§ **Work to complete**: Below are the entries; give again exactly the lines from the one mentioning "None => output_tokens l" through the one mentioning "the reply's status and body). *)", inclusive.

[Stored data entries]

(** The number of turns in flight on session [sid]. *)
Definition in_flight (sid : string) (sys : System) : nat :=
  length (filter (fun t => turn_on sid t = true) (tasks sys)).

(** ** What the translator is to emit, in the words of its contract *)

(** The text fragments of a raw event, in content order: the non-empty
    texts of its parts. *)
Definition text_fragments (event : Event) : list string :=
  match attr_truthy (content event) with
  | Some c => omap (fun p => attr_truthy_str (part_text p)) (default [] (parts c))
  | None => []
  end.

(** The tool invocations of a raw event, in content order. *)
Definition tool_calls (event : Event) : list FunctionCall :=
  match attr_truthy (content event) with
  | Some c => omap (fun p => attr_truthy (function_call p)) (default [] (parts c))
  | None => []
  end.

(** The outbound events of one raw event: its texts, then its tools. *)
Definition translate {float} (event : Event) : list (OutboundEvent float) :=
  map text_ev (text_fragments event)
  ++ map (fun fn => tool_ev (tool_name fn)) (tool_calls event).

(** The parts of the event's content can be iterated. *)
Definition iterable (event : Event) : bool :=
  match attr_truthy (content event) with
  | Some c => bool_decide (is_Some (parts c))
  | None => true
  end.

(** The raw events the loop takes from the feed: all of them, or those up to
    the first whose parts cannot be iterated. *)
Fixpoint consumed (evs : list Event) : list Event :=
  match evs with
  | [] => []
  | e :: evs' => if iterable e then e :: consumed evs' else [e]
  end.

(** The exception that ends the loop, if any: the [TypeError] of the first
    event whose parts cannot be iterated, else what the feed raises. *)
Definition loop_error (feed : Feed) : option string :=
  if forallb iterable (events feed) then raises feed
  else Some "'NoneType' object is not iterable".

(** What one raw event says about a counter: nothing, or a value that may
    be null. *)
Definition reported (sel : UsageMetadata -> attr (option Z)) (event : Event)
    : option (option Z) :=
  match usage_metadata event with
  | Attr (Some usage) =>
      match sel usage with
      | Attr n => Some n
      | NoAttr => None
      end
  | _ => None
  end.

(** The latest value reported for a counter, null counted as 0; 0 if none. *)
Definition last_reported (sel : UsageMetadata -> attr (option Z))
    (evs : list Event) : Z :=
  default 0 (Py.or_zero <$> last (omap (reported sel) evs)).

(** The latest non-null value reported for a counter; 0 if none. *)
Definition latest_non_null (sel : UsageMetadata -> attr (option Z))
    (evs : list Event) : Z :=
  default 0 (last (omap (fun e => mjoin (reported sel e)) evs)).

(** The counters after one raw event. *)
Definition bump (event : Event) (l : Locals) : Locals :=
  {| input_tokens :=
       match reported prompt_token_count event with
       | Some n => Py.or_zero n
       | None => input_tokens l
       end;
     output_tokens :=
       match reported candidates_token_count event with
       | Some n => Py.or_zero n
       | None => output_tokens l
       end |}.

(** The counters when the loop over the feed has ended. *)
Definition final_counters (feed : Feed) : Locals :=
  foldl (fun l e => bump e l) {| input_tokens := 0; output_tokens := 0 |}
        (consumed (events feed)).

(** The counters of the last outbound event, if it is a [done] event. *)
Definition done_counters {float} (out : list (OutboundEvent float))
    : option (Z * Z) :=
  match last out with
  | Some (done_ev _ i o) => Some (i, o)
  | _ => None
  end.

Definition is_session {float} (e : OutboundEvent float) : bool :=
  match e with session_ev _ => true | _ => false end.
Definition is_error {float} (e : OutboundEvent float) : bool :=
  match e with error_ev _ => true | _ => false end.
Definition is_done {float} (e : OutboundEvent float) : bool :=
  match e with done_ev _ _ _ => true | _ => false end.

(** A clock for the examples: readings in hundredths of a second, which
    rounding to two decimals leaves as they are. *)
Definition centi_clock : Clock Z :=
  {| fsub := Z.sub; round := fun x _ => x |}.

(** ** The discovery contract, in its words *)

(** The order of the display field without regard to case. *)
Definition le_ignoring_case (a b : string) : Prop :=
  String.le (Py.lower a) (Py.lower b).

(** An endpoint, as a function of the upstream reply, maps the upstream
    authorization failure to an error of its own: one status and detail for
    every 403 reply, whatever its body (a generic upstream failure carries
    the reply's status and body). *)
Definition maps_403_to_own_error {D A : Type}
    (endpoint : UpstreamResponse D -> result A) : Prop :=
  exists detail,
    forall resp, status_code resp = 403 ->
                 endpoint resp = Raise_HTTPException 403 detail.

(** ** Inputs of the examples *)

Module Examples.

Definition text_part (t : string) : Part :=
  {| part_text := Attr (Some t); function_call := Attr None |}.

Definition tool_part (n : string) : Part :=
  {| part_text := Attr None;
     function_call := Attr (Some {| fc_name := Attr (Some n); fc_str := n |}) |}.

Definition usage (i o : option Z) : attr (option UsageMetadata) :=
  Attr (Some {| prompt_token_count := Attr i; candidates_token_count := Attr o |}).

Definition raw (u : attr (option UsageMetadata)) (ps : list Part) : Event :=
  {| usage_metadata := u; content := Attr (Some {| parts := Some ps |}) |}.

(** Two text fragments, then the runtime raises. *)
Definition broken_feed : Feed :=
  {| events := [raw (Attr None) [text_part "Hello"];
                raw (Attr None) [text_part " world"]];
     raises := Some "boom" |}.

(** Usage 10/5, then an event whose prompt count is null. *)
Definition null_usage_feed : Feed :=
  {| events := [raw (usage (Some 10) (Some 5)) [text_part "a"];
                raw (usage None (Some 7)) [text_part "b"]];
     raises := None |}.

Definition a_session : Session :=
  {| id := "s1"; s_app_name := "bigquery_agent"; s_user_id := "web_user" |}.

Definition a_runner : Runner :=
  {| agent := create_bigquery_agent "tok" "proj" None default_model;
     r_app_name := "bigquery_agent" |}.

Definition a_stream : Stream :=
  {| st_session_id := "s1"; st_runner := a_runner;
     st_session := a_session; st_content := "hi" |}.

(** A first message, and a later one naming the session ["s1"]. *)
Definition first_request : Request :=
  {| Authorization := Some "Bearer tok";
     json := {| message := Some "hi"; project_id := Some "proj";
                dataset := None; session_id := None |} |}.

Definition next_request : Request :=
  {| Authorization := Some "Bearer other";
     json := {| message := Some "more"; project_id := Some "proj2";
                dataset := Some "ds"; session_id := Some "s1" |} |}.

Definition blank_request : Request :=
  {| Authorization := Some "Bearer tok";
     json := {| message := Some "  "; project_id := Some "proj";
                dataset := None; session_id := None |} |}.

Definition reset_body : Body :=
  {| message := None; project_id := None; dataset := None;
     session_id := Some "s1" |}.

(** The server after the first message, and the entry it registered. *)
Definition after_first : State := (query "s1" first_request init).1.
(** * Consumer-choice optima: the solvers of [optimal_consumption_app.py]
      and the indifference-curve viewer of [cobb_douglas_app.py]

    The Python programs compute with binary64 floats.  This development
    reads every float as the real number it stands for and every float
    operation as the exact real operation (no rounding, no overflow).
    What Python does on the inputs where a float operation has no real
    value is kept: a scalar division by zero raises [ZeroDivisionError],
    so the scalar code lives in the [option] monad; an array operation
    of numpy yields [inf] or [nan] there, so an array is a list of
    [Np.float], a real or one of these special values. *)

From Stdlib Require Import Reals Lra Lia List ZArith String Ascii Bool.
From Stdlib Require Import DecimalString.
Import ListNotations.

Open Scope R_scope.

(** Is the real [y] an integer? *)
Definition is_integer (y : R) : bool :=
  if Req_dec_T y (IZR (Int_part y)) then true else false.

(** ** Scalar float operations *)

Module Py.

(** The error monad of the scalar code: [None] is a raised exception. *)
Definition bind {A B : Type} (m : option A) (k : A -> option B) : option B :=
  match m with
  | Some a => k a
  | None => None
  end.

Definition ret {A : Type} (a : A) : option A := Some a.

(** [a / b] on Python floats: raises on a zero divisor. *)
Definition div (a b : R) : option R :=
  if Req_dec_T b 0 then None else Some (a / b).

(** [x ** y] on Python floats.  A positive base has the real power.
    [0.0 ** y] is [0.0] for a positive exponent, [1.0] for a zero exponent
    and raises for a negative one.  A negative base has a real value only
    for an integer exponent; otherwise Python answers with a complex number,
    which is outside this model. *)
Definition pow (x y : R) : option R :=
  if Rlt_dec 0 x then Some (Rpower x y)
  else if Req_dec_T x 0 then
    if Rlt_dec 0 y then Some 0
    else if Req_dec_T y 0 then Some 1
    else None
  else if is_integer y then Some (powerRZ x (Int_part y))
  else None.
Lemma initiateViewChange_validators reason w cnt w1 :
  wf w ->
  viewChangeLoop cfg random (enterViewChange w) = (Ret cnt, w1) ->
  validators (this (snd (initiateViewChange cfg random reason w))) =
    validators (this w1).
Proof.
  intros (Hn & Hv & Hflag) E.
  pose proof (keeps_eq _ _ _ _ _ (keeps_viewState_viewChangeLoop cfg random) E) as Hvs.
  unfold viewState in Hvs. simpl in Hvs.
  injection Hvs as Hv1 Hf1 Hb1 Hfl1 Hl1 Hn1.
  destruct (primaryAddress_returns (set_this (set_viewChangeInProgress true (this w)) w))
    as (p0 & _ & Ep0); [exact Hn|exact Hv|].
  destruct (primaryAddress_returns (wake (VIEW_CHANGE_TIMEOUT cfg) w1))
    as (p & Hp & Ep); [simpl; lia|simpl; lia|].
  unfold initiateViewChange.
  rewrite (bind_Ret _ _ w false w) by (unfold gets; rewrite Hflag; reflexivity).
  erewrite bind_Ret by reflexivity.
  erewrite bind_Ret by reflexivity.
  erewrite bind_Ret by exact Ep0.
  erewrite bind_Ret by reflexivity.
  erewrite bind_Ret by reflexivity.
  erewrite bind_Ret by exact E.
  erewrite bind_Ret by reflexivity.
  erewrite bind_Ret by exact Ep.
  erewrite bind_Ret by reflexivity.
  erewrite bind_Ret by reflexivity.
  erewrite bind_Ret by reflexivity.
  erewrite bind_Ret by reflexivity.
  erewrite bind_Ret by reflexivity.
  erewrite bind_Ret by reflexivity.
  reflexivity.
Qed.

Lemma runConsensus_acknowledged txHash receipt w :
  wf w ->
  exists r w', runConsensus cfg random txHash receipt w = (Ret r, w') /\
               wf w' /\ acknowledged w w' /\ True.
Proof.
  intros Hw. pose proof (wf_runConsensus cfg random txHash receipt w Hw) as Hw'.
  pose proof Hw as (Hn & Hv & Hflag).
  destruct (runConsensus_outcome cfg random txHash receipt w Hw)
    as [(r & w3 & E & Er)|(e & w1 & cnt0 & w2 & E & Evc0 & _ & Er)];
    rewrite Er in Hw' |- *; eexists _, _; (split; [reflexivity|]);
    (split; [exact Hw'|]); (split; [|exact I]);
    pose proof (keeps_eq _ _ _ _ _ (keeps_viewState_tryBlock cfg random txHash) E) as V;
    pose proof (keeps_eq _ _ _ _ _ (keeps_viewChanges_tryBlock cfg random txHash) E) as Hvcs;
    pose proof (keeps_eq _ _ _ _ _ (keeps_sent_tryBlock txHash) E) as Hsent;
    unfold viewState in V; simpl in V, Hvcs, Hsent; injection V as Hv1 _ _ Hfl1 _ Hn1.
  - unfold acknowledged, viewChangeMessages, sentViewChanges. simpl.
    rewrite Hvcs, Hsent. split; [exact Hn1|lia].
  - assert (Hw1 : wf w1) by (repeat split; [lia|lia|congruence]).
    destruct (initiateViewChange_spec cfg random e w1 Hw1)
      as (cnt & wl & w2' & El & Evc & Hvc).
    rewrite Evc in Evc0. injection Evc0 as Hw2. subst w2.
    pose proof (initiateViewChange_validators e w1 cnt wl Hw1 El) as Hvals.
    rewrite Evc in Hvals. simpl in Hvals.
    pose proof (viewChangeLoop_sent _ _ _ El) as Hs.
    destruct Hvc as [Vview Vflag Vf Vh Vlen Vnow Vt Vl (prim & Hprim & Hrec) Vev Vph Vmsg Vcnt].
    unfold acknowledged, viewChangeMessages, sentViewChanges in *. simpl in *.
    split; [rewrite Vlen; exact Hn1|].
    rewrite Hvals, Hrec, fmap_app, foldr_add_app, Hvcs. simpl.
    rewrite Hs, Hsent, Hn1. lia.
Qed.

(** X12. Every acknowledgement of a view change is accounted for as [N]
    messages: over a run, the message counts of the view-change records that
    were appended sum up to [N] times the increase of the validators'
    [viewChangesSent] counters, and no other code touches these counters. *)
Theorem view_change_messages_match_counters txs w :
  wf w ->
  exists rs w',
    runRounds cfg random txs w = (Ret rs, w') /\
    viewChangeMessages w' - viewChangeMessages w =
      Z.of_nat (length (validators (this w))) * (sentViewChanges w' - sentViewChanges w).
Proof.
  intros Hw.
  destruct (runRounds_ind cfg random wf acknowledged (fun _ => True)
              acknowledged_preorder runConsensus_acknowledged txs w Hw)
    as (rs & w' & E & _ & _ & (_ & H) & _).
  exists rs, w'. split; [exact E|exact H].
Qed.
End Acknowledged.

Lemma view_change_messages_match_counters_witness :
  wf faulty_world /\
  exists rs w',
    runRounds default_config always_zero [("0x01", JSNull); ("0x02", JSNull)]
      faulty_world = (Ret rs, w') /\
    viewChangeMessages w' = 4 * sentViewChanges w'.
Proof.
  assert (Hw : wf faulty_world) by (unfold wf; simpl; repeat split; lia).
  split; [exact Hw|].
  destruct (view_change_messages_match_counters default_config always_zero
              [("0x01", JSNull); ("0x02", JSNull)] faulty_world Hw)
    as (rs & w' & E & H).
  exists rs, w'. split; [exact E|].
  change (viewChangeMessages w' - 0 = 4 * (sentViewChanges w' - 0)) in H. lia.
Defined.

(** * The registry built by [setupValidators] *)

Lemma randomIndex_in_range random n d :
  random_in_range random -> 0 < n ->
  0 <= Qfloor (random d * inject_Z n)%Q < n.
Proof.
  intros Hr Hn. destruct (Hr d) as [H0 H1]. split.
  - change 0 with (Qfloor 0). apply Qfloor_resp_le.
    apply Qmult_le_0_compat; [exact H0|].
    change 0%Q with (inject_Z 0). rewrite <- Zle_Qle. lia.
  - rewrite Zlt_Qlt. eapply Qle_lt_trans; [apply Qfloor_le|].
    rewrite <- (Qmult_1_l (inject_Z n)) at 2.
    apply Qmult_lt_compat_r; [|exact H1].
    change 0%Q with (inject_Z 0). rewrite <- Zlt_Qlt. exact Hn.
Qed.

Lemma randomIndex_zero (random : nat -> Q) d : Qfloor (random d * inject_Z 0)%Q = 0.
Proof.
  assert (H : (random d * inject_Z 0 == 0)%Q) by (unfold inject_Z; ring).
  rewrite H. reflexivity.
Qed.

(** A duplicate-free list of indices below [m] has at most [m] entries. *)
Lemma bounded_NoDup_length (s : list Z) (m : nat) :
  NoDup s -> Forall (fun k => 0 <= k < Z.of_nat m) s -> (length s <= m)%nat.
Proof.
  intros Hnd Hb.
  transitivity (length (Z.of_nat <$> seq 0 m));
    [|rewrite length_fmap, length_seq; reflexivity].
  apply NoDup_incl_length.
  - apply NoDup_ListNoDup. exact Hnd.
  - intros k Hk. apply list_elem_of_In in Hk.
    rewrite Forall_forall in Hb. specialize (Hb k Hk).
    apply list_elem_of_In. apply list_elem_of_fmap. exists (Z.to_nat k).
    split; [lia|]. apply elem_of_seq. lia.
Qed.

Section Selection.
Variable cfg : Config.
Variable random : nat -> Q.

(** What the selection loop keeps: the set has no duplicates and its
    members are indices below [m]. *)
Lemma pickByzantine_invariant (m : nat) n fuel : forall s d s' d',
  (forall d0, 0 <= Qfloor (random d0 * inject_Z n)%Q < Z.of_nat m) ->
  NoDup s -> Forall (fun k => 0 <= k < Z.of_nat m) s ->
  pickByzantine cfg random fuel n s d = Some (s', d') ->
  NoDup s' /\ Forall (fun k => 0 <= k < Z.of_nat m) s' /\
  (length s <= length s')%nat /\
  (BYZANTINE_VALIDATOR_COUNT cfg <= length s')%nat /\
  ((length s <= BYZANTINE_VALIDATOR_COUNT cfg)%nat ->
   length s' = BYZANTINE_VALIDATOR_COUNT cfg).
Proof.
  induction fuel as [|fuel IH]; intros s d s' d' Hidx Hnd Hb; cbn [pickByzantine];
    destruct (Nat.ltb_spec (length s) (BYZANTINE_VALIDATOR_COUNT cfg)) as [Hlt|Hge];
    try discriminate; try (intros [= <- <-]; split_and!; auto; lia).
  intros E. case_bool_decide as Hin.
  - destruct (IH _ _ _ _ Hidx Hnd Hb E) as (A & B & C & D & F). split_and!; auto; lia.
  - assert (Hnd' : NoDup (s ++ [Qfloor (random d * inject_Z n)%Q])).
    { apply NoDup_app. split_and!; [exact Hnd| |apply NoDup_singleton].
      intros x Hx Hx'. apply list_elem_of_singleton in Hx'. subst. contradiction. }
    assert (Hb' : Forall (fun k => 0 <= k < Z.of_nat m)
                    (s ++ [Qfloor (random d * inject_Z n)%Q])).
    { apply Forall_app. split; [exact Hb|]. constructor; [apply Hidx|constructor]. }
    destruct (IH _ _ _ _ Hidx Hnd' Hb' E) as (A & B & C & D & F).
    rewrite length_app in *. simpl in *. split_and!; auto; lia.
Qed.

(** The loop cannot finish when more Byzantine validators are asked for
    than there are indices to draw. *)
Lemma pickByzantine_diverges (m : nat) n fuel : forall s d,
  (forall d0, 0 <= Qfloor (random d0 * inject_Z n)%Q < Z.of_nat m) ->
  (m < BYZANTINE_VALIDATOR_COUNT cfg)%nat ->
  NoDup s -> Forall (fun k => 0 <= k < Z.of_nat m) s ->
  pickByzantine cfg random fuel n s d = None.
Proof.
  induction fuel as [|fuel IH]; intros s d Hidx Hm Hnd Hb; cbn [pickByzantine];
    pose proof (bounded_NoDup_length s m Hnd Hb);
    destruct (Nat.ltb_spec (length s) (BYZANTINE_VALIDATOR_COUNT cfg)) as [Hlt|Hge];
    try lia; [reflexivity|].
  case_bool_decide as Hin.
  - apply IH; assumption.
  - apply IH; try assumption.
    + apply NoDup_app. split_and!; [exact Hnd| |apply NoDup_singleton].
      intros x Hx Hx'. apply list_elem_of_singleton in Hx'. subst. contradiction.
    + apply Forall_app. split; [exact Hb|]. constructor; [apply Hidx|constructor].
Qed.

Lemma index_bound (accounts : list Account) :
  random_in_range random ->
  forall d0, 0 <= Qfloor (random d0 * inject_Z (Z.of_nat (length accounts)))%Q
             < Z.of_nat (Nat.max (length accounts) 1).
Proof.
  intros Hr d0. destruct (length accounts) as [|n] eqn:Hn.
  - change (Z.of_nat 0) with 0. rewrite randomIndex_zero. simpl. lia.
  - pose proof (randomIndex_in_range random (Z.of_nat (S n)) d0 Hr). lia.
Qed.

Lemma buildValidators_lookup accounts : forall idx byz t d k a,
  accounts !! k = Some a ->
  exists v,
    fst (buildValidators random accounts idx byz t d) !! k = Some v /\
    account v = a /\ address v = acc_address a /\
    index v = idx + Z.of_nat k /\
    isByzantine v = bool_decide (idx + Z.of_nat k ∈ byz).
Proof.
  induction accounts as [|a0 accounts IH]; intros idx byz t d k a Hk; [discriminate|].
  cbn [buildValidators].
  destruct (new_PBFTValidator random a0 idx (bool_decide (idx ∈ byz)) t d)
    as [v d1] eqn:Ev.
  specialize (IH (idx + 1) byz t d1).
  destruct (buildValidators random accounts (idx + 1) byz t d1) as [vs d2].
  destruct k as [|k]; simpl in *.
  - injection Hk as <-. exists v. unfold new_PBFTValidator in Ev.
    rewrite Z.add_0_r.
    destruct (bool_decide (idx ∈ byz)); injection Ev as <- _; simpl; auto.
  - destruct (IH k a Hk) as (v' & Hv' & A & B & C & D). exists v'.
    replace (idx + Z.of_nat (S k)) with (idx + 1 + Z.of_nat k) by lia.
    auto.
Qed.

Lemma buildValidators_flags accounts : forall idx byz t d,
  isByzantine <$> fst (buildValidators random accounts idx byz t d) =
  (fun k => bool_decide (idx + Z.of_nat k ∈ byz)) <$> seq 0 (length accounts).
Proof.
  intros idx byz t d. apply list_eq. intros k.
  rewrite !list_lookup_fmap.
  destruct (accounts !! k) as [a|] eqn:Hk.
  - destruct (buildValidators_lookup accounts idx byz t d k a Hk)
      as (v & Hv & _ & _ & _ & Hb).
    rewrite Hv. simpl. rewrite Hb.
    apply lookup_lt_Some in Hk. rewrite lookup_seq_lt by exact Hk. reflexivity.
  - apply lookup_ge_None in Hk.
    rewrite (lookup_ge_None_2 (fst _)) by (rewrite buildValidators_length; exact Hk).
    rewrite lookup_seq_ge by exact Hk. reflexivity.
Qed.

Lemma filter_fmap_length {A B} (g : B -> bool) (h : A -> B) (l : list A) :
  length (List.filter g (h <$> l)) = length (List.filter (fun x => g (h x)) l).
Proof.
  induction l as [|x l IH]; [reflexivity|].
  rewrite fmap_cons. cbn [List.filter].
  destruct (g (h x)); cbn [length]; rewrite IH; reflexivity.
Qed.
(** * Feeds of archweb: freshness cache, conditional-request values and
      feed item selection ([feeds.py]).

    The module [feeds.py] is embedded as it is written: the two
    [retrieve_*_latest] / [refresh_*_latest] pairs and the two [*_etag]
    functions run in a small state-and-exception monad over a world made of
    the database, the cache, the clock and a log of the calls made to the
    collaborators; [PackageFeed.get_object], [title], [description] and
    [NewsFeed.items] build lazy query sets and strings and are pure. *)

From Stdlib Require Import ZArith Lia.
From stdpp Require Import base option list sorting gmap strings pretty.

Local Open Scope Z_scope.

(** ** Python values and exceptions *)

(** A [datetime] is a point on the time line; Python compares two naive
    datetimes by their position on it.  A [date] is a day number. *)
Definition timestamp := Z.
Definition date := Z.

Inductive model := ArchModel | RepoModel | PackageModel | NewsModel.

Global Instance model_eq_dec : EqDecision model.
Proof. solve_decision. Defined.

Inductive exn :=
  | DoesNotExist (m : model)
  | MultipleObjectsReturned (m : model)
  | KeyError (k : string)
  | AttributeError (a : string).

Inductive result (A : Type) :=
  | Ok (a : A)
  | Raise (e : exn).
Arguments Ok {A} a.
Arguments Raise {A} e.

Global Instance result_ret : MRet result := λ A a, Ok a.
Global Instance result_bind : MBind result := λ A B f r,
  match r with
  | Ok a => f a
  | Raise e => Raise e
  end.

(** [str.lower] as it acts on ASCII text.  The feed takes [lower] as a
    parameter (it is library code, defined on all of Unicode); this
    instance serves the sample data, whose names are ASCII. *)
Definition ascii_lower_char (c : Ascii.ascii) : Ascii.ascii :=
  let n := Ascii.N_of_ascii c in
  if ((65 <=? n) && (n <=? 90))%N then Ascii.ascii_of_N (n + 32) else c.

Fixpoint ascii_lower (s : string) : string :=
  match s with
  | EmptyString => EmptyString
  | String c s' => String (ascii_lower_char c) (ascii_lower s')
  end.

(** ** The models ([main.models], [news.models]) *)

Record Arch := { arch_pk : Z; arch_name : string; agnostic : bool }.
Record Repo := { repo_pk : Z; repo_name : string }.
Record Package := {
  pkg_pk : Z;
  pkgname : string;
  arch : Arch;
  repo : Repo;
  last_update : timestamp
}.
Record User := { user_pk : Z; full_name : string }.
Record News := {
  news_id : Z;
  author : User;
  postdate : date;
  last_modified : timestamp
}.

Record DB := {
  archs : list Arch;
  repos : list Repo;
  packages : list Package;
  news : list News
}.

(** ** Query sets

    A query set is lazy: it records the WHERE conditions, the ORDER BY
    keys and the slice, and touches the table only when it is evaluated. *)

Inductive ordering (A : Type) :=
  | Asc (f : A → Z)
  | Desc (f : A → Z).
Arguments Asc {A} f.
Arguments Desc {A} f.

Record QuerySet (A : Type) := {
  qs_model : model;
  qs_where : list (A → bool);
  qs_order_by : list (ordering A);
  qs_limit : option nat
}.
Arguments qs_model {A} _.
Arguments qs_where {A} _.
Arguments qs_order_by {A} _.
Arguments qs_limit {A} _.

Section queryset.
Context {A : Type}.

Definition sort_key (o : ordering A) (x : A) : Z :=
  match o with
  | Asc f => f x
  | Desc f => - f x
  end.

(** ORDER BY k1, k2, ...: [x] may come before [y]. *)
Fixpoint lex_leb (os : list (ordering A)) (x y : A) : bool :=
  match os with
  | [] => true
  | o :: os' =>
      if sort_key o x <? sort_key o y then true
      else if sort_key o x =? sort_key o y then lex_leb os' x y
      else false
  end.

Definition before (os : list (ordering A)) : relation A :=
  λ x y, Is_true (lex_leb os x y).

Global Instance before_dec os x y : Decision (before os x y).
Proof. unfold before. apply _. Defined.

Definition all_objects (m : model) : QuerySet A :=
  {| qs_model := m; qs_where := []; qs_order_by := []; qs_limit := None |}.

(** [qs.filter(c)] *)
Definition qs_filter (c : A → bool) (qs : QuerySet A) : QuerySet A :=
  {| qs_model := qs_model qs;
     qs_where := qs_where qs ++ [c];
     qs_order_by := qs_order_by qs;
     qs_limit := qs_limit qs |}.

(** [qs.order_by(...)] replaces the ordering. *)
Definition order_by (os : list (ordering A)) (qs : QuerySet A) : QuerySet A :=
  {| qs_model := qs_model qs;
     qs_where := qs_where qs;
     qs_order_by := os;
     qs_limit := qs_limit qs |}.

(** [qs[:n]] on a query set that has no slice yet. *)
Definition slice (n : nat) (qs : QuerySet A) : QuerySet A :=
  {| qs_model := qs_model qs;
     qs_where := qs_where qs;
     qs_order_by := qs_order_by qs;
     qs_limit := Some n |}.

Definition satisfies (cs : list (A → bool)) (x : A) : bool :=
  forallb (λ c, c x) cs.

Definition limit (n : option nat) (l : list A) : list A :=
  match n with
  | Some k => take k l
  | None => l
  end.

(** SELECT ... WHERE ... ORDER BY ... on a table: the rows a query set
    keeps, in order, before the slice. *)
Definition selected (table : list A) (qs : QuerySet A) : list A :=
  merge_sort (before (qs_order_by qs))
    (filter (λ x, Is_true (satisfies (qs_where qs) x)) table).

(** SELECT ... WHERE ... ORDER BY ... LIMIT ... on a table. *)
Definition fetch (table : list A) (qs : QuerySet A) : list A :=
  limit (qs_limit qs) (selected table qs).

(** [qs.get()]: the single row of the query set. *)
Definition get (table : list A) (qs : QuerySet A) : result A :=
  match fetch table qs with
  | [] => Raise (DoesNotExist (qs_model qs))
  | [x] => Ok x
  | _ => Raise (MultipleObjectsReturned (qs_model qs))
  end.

§ **Exercise output**:
       | None => output_tokens l
       end |}.

(** The counters when the loop over the feed has ended. *)
Definition final_counters (feed : Feed) : Locals :=
  foldl (fun l e => bump e l) {| input_tokens := 0; output_tokens := 0 |}
        (consumed (events feed)).

(** The counters of the last outbound event, if it is a [done] event. *)
Definition done_counters {float} (out : list (OutboundEvent float))
    : option (Z * Z) :=
  match last out with
  | Some (done_ev _ i o) => Some (i, o)
  | _ => None
  end.

Definition is_session {float} (e : OutboundEvent float) : bool :=
  match e with session_ev _ => true | _ => false end.
Definition is_error {float} (e : OutboundEvent float) : bool :=
  match e with error_ev _ => true | _ => false end.
Definition is_done {float} (e : OutboundEvent float) : bool :=
  match e with done_ev _ _ _ => true | _ => false end.

(** A clock for the examples: readings in hundredths of a second, which
    rounding to two decimals leaves as they are. *)
Definition centi_clock : Clock Z :=
  {| fsub := Z.sub; round := fun x _ => x |}.

(** ** The discovery contract, in its words *)

(** The order of the display field without regard to case. *)
Definition le_ignoring_case (a b : string) : Prop :=
  String.le (Py.lower a) (Py.lower b).

(** An endpoint, as a function of the upstream reply, maps the upstream
    authorization failure to an error of its own: one status and detail for
    every 403 reply, whatever its body (a generic upstream failure carries
    the reply's status and body). *)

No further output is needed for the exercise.